### Exercise aim
Copy word for word each line from the one that has "Definition view (c" to the last line of the records, with no other lines.

### Stored items
________________

(** * Representation *)
Definition addresses (l : list (nat * Item)) : list (string * nat) := map (fun x => (i_key x.2, x.1)) l.
Definition keys_at (l : list (nat * Item)) : list string := map (fun x => i_key x.2) l.
(** No byte of a secret is left. *)
Definition wiped (e : Entry) : Prop := e_held e = false /\ exists n, e_bytes e = zeros n.

Record represents (c : Cache) (l : list (nat * Item)) : Prop := {
  re_list : list_at c l;
  re_keys : NoDup (keys_at l);
  re_entries : entries c = list_to_map (addresses l);
  re_made : forall a, is_Some (heap c !! a) <-> (a < made c)%nat;
  re_wiped : forall a e, heap c !! a = Some e -> a ∉ l.*1 -> wiped e
}.
Definition view (c : Cache) (l : list (nat * Item)) : Lru :=
  mkLru (capacity c) (defaultTTL c) (map snd l) (generations c) (generationKeys c) (globalClearEpoch c) (nextFetchToken c).

Section Lookups.
Implicit Types (l : list (nat * Item)) (c : Cache).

________________

### Solved exercise
Definition view (c : Cache) (l : list (nat * Item)) : Lru :=
  mkLru (capacity c) (defaultTTL c) (map snd l) (generations c) (generationKeys c) (globalClearEpoch c) (nextFetchToken c).

Section Lookups.
Implicit Types (l : list (nat * Item)) (c : Cache).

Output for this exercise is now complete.